**ASSIGNED TASK**
Give only the number of lines in the records that include the string "fill".

**TASK DATA**

#####

(** From [output_lines] to [json_output]. *)
Definition extract_json_lines (output_lines : list (list N))
  : ExtractError + list N :=
  match find_json_start output_lines with
  | None => inl NoJsonOutput
  | Some json_start =>
      match scan_lines 0 (drop json_start output_lines) with
      | None => inl IncompleteJsonOutput
      | Some taken =>
          inr (join_lines (take taken (drop json_start output_lines)))
      end
  end.

Definition extract_json (stdout : list N) : ExtractError + list N :=
  extract_json_lines (split_lines stdout).

(** Opening minus closing braces of a text. *)
Fixpoint depth (text : list N) : Z :=
  match text with
  | [] => 0
  | c :: rest =>
      (if (c =? open_brace)%N then 1
       else if (c =? close_brace)%N then -1 else 0) + depth rest
  end.

(** Properly nested braces: as many closing as opening ones, and at no
    point more closing than opening ones. *)
Definition nested (text : list N) : Prop :=
  depth text = 0 ∧ ∀ k, 0 <= depth (take k text).

(** An ASCII string as text. *)
Definition to_text (s : string) : list N :=
  N_of_ascii <$> String.list_ascii_of_string s.

(** ** The item generator of [utils/item_generator.py] *)

(** An item dictionary: [{"id", "type", "width", "height", "shape",
    "price"}]. *)
Record ItemSpec := mkItemSpec {
  spec_id : Z;
  spec_type : string;
  spec_width : Z;
  spec_height : Z;
  spec_shape : string;
  spec_price : Z
}.

(** One [for i in range(count)] loop of [generate_full_230_items] on
    the pair of [items] and [item_id_counter]. *)
Fixpoint append_kind (count : nat) (type : string) (w h : Z) (shape : string)
    (price : Z) (state : list ItemSpec * Z) : list ItemSpec * Z :=
  match count with
  | O => state
  | S count' =>
      let '(items, item_id_counter) := state in
      append_kind count' type w h shape price
        ((items ++ [mkItemSpec item_id_counter type w h shape price])%list,
         item_id_counter + 1)
  end.

(** [generate_full_230_items]. *)
Definition generate_full_230_items : list ItemSpec :=
  let state := ([], 0) in
  let state := append_kind 15 "Rectangle A" 50 50 "RECTANGLE" 100 state in
  let state := append_kind 25 "Rectangle B" 35 45 "RECTANGLE" 150 state in
  let state := append_kind 40 "Rectangle C" 25 30 "RECTANGLE" 70 state in
  let state := append_kind 60 "Rectangle D" 30 40 "RECTANGLE" 300 state in
  let state := append_kind 30 "Triangle Small" 30 30 "TRIANGLE" 120 state in
  let state := append_kind 20 "Triangle Large" 45 45 "TRIANGLE" 180 state in
  let state := append_kind 25 "Circle Small" 30 30 "CIRCLE" 90 state in
  let state := append_kind 15 "Circle Medium" 40 40 "CIRCLE" 200 state in
  state.1.

(** [generate_standard_bins]: id, width, height. *)
Definition generate_standard_bins : list (Z * Z * Z) :=
  [(0, 220, 220); (1, 180, 200); (2, 200, 180); (3, 160, 160)].

(** [item_counts[item_type] = item_counts.get(item_type, 0) + 1] on a
    dictionary kept as the list of its entries in insertion order. *)
Fixpoint bump (item_type : string) (item_counts : list (string * Z))
  : list (string * Z) :=
  match item_counts with
  | [] => [(item_type, 0 + 1)]
  | (key, count) :: rest =>
      if decide (key = item_type) then (key, count + 1) :: rest
      else (key, count) :: bump item_type rest
  end.

(** The loop of [print_item_distribution]: the table it prints, in
    printing order, and [total_value]. *)
Definition item_distribution (items : list ItemSpec)
  : list (string * Z) * Z :=
  fold_left (λ '(item_counts, total_value) item,
               (bump (spec_type item) item_counts,
                total_value + spec_price item))
            items ([], 0).

(** [item_counts.get(item_type, 0)]. *)
Fixpoint tally (item_type : string) (item_counts : list (string * Z)) : Z :=
  match item_counts with
  | [] => 0
  | (key, count) :: rest =>
      if decide (key = item_type) then count else tally item_type rest
  end.

(** ** Drawing *)

(** The calls [draw_bins] makes on the canvas, in order.  Fonts, anchors
    and text colours are fixed at each call site and left out. *)
Inductive CanvasCall :=
| DeleteAll
| CreateRectangle (x1 y1 x2 y2 : Q) (fill outline : string) (line_width : Z)
| CreateOval (x1 y1 x2 y2 : Q) (fill outline : string) (line_width : Z)
| CreatePolygon (points : list Q) (fill outline : string) (line_width : Z)
| CreateText (tx ty : Q) (text : string)
| ConfigureScrollregion.

(** [self.colors]. *)
Definition colors : gmap string string :=
  list_to_map
    [("Rectangle A", "#FF6347"); ("Rectangle B", "#6495ED");
     ("Rectangle C", "#90EE90"); ("Rectangle D", "#FFA500");
     ("Triangle Small", "#9370DB"); ("Triangle Large", "#FFB6C1");
     ("Circle Small", "#FFD700"); ("Circle Medium", "#40E0D0")].

(** Python's [a // b] on numbers, as a number. *)
Definition floor_div (a b : Q) : Q := inject_Z (Qfloor (a / b)).

(** Python's [min(a, b)]. *)
Definition py_min (a b : Q) : Q := if Qgtb a b then b else a.

(** [draw_item]. *)
Definition draw_item (item : PlacedItem) (bin_x_offset bin_y_offset scale : Q)
  : list CanvasCall :=
  let x1 := (bin_x_offset + x item * scale)%Q in
  let y1 := (bin_y_offset + y item * scale)%Q in
  let x2 := (x1 + width item * scale)%Q in
  let y2 := (y1 + height item * scale)%Q in
  let color := default "gray" (colors !! item_type item) in
  let body :=
    if decide (shape item = "RECTANGLE")
    then [CreateRectangle x1 y1 x2 y2 color "black" 1]
    else if decide (shape item = "CIRCLE")
    then let diameter := (py_min (width item) (height item) * scale)%Q in
         [CreateOval x1 y1 (x1 + diameter) (y1 + diameter) color "black" 1]
    else if decide (shape item = "TRIANGLE")
    then [CreatePolygon [x1; y2; x2; y2; (x1 + floor_div (x2 - x1) 2)%Q; y1]
                        color "black" 1]
    else [] in
  let center_x := floor_div (x1 + x2) 2 in
  let center_y := floor_div (y1 + y2) 2 in
  (body ++ [CreateText center_x center_y (pretty (item_id item))])%list.

Definition scale : Q := 2.
Definition padding : Q := 20.
Definition bin_spacing : Q := 20.
Lemma day_effect_refreshes_the_slots_witness :
  date Sample.noHour = Some Sample.day
  /\ timeList Sample.zone Sample.hours
       (ui (snd (dateEffect BookingStore.Store
                   (BookingStore.listBookingsForDay Sample.zone) Sample.shop
                   (Sample.world Sample.noHour [Sample.taken0900]))))
     = filterAvailable Sample.zone (Sample.hours Sample.day)
         (BookingStore.listBookingsForDay Sample.zone "shop-1" Sample.day
            [Sample.taken0900]).
Proof.
  split; [reflexivity|].
  apply (proj2 (day_effect_refreshes_the_slots Sample.zone BookingStore.Store
                  (BookingStore.listBookingsForDay Sample.zone) Sample.hours
                  Sample.shop (Sample.world Sample.noHour [Sample.taken0900]))
           Sample.day eq_refl).
Defined.

(** The bookings of the day arrive after 09:00 was picked and exclude it;
    the click still sends the request for 09:00. *)
Lemma hour_picked_before_refresh_is_submitted_witness :
  timeList Sample.zone Sample.hours
    (ui (snd (dateEffect BookingStore.Store
                (BookingStore.listBookingsForDay Sample.zone) Sample.shop
                (snd (handleHourClick BookingStore.Store "09:00"
                        (Sample.world Sample.noHour [Sample.taken0900]))))))
  = ["10:00"; "11:00"]
  /\ hour
       (ui (snd (dateEffect BookingStore.Store
                   (BookingStore.listBookingsForDay Sample.zone) Sample.shop
                   (snd (handleHourClick BookingStore.Store "09:00"
                           (Sample.world Sample.noHour [Sample.taken0900]))))))
     = Some "09:00"
  /\ submitDisabled
       (ui (snd (dateEffect BookingStore.Store
                   (BookingStore.listBookingsForDay Sample.zone) Sample.shop
                   (snd (handleHourClick BookingStore.Store "09:00"
                           (Sample.world Sample.noHour [Sample.taken0900]))))))
     = false
  /\ In (SaveBooking
           (requestOf Sample.zone Sample.shop Sample.cut "09:00" Sample.day
              Sample.ana) (Some SlotTaken))
        (log (snd (clickSubmit Sample.zone BookingStore.Store
                     (BookingStore.createBooking Sample.zone Sample.newId)
                     Sample.shop Sample.cut Sample.session
                     (snd (dateEffect BookingStore.Store
                             (BookingStore.listBookingsForDay Sample.zone)
                             Sample.shop
                             (snd (handleHourClick BookingStore.Store "09:00"
                                     (Sample.world Sample.noHour
                                        [Sample.taken0900])))))))).
Proof.
  split; [vm_compute; reflexivity|].
  apply (hour_picked_before_refresh_is_submitted Sample.zone BookingStore.Store
           (BookingStore.createBooking Sample.zone Sample.newId)
           (BookingStore.listBookingsForDay Sample.zone)
           Sample.shop Sample.cut Sample.session
           (Sample.world Sample.noHour [Sample.taken0900])
           "09:00" Sample.day Sample.ana [Sample.taken0900] (Some SlotTaken));
    try reflexivity.
  discriminate.
Defined.

Lemma timeList_offers_generated_slots_only_witness :
  date Sample.picked0900 = Some Sample.day
  /\ dayBookings Sample.picked0900 = []
  /\ timeList Sample.zone Sample.hours Sample.picked0900
     = Sample.hours Sample.day.
Proof.
  split; [reflexivity|]. split; [reflexivity|].
  apply (proj2 (timeList_offers_generated_slots_only Sample.zone Sample.hours
                  Sample.picked0900) Sample.day eq_refl).
  reflexivity.
Defined.

Lemma timeList_shrinks_with_bookings_witness :
  incl
    (timeList Sample.zone Sample.hours
       {| date := Some Sample.day; hour := None; submitIsLoading := false;
          sheetIsOpen := true; dayBookings := [Sample.taken0900] |})
    (timeList Sample.zone Sample.hours Sample.noHour).
Proof.
  apply (timeList_shrinks_with_bookings Sample.zone Sample.hours
           Sample.noHour
           {| date := Some Sample.day; hour := None; submitIsLoading := false;
              sheetIsOpen := true; dayBookings := [Sample.taken0900] |}).
  - reflexivity.
  - intros b [].
Defined.

(** A booking of another shop, a day later, at the same local 09:00, hides
    the slot just as the booking of the day does. *)
Lemma timeList_reads_hour_and_minute_only_witness :
  timeList Sample.zone Sample.hours
    {| date := Some Sample.day; hour := None; submitIsLoading := false;
       sheetIsOpen := true; dayBookings := [Sample.taken0900] |}
  = timeList Sample.zone Sample.hours
      {| date := Some Sample.day; hour := None; submitIsLoading := false;
         sheetIsOpen := true;
         dayBookings :=
           [ {| Booking.id := "booking-9"; Booking.userId := None;
                Booking.serviceId := "service-7";
                Booking.barbershopId := "shop-2";
                Booking.date := At 1699704000000 |} ] |}.
Proof.
  apply (timeList_reads_hour_and_minute_only Sample.zone Sample.hours);
    reflexivity.
Defined.
(** * Cache replacement policies of Icarus (icarus/models/cache.py)

    A shallow embedding of the cache policies [NullCache], [LruCache],
    [LfuCache], [FifoCache], [RandCache] and of the two decorators
    [rand_insert_cache] and [keyval_cache], followed by the properties of
    the specification that are settled against them.

    Conventions of the embedding:
    - a Python value that can be used as a cache key or be returned by
      [put] is a [pyval]; [None] is one of them, as in the source, where
      [put] returns either the evicted key or [None];
    - a method that may raise returns a [result]; a method that mutates
      [self] takes the object and returns the new one;
    - the module level generator of Python's [random] is a piece of global
      state that is threaded through the methods that use it. *)

From Stdlib Require Import ZArith QArith Lia.
From stdpp Require Import gmap strings list.

Local Open Scope Z_scope.

(* stdpp's solvers clear hypotheses that are sometimes gone already. *)
#[local] Set Warnings "-clear-no-such-hyp".

(** ** Python values, truthiness, exceptions *)

Inductive pyval :=
  | PNone
  | PInt (z : Z)
  | PStr (s : string).

#[global] Instance pyval_eq_dec : EqDecision pyval.
Proof. solve_decision. Defined.

Definition pyval_enc (v : pyval) : unit + (Z + string) :=
  match v with
  | PNone => inl tt
  | PInt z => inr (inl z)
  | PStr s => inr (inr s)
  end.

Definition pyval_dec (x : unit + (Z + string)) : pyval :=
  match x with
  | inl _ => PNone
  | inr (inl z) => PInt z
  | inr (inr s) => PStr s
  end.

#[global] Instance pyval_countable : Countable pyval.
Proof.
  apply (inj_countable' pyval_enc pyval_dec).
  by intros [].
Defined.

(** The truth value Python gives to an object in [if v:]. *)
Definition truthy (v : pyval) : bool :=
  match v with
  | PNone => false
  | PInt z => negb (z =? 0)
  | PStr s => negb (String.eqb s "")
  end.

Inductive exn :=
  | ValueError
  | TypeError
  | KeyError
  | IndexError
  | AttributeError.

Inductive result (A : Type) :=
  | Ok (a : A)
  | Raise (e : exn).
Arguments Ok {A} a.
Arguments Raise {A} e.

#[global] Instance result_ret : MRet result := λ A a, Ok a.
#[global] Instance result_bind : MBind result := λ A B f m,
  match m with
  | Ok a => f a
  | Raise e => Raise e
  end.

#[global] Instance result_fmap : FMap result := λ A B f m,
  match m with
  | Ok a => Ok (f a)
  | Raise e => Raise e
  end.

(** ** The generator of the [random] module

    Its implementation is not part of the repository: the state space and
    the three entry points used by cache.py are an interface. *)

Class RandomGen := {
  gen_state : Type;
  (** [random.seed(seed)] for a seed other than [None]: the state the
      generator is set to. *)
  random_seed : pyval → gen_state;
  (** [random.random()]: a float and the next state. *)
  random_random : gen_state → Q * gen_state;
  (** [random.randint(a, b)] for [a <= b]. *)
  random_randint : Z → Z → gen_state → Z * gen_state;
}.

(** What the documentation of [random] promises. *)
Class RandomGenLaws (R : RandomGen) : Prop := {
  random_range : ∀ g, (0 <= (random_random g).1 ∧ (random_random g).1 < 1)%Q;
  randint_range : ∀ a b g, a ≤ b → a ≤ (random_randint a b g).1 ≤ b;
}.

(** [random.seed(seed)]: with [None] the state comes from the operating
    system (its clock or its entropy source), [entropy] here. *)
Definition seed_state `{RandomGen} (seed : pyval) (entropy : gen_state) : gen_state :=
  match seed with
  | PNone => entropy
  | _ => random_seed seed
  end.

(** [random.randint(a, b)] raises when the range is empty. *)
Definition randint `{RandomGen} (a b : Z) (g : gen_state) : result (Z * gen_state) :=
  if b <? a then Raise ValueError else Ok (random_randint a b g).

(** A small congruential generator, used to run the model. *)
Module ToyRandom.
Definition step (g : Z) : Z := (g * 1103515245 + 12345) mod 2147483648.
Definition seed (v : pyval) : Z :=
  match v with
  | PNone => 0
  | PInt z => z mod 2147483648
  | PStr s => Z.of_nat (String.length s)
  end.
Definition random (g : Z) : Q * Z := (Qmake (g mod 1000) 1000, step g).
Definition randint (a b : Z) (g : Z) : Z * Z := (a + g mod (b - a + 1), step g).
#[global] Instance gen : RandomGen :=
  {| gen_state := Z; random_seed := seed; random_random := random;
     random_randint := randint |}.
End ToyRandom.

#####

**RESULT OF THE TASK**
3